● Saved data entries

(** Every operation does to the storage what it does without metrics, and keeps them accurate. *)
Lemma do_op_tracks before s0 r0 s m o dur ops a n :
  enabled m -> tracks before s0 s r0 (reading tp m) ops -> holds T cfg s a n -> fits T (n ++ appended [o]) ->
  exists m', do_op_m cfg topic partID s (Some m) o dur = ((do_op cfg s o).1, Some m', (do_op cfg s o).2) /\
    step_ok before s0 r0 (ops ++ [o]) m m' (do_op cfg s o).1.
Proof.
  intros Hm Ht Hh Hf. destruct o as [b|x k|ms bytes|now|]; cbn [do_op do_op_m].
  - destruct (fits_prefix _ _ _ Hf) as (Hwf & _ & _). pose proof (finish_counts _ _ _ _ _ Hwf Hh) as Hfin. pose proof Hh as (Hrep & _).
    pose proof (represents_log _ _ _ _ Hrep) as (_ & Hlat & _). fold (finish a) in Hlat.
    destruct Hf as ([_ Hb]%Forall_app & _ & Hcb). apply Forall_inv in Hb. rewrite counts_app in Hcb. cbn [appended omap list_omap counts fold_right] in Hcb.
    destruct (append_tracks before s0 r0 s m b dur ops a n Hm Ht Hh Hb) as (m' & -> & H); [lia|].
    destruct (Append cfg s b) as [s' r]. by exists m'.
  - destruct (recordRead_effect topic partID dur m Hm) as (m' & E & Hm' & Er & Hfr). unfold Read_m. rewrite E.
    exists m'. split; [done|]. split; [done|]. split; [|done]. rewrite Er. destruct Ht.
    constructor; rewrite ?moves_snoc, ?appended_snoc; cbn [appended omap list_omap moves]; by rewrite ?app_nil_r, ?orb_false_r.
  - exists m. split; [done|]. split; [done|]. split; [|done]. destruct Ht.
    constructor; rewrite ?moves_snoc, ?appended_snoc; cbn [appended omap list_omap moves]; by rewrite ?app_nil_r, ?orb_false_r.
  - unfold appended in Hf. cbn [omap list_omap] in Hf. rewrite app_nil_r in Hf.
    destruct (tick_tracks before s0 r0 s m now ops a n Hm Ht Hh Hf) as (m' & k & -> & H). by exists m'.
  - destruct (reopen_tracks before s0 r0 s m dur ops a n Hm Ht Hh) as (s1 & s' & m' & -> & Eo & Em & H).
    cbn [mbind outcome_bind]. rewrite Eo, Em. by exists m'.
Qed.

End accuracy.

(** ** Opening a partition

    [PartitionFSM.Open] passes the metrics on to the storage it opens. The batches it then cuts off,
    which the raft log will replay, are not taken back from the latest offset gauge: until the next
    append the gauge shows an offset the partition does not have ([tr_latest]). *)

Definition fsm_Open_m (cfg : StorageConfig) (topic partitionID : string) (fs : files) (dur : Z) (p : PartitionFSM) (m : option StorageMetrics)
  : PartitionFSM * option StorageMetrics * outcome Z :=
  match Open_m cfg topic partitionID fs dur m with
  | Ok (s, m) =>
      let p := set_storage p s in
      match readSidecar (sidecar p) with
      | Err e => if errors_is e sNotExist then (p, m, Ok 0) else (p, m, Err e)
      | Ok side =>
          let '(p, r) :=
            if sLatestOffset side <? LatestOffset s then
              match TruncateTo cfg s (sLatestOffset side) with
              | Ok s' => (set_storage p s', Ok tt)
              | x => (p, failure x)
              end
            else (p, Ok tt) in
          match r with
          | Ok _ => (set_applied p (LastAppliedIndex side), m, Ok (LastAppliedIndex side))
          | x => (p, m, failure x)
          end
      | x => (p, m, failure x)
      end
  | x => (p, m, failure x)
  end.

● TASK TO CARRY OUT
Please reproduce, word for word, every line from the line with "match r with" to the final line above, including both ends.

● EXERCISE ANSWER
          match r with
          | Ok _ => (set_applied p (LastAppliedIndex side), m, Ok (LastAppliedIndex side))
          | x => (p, m, failure x)
          end
      | x => (p, m, failure x)
      end
  | x => (p, m, failure x)
  end.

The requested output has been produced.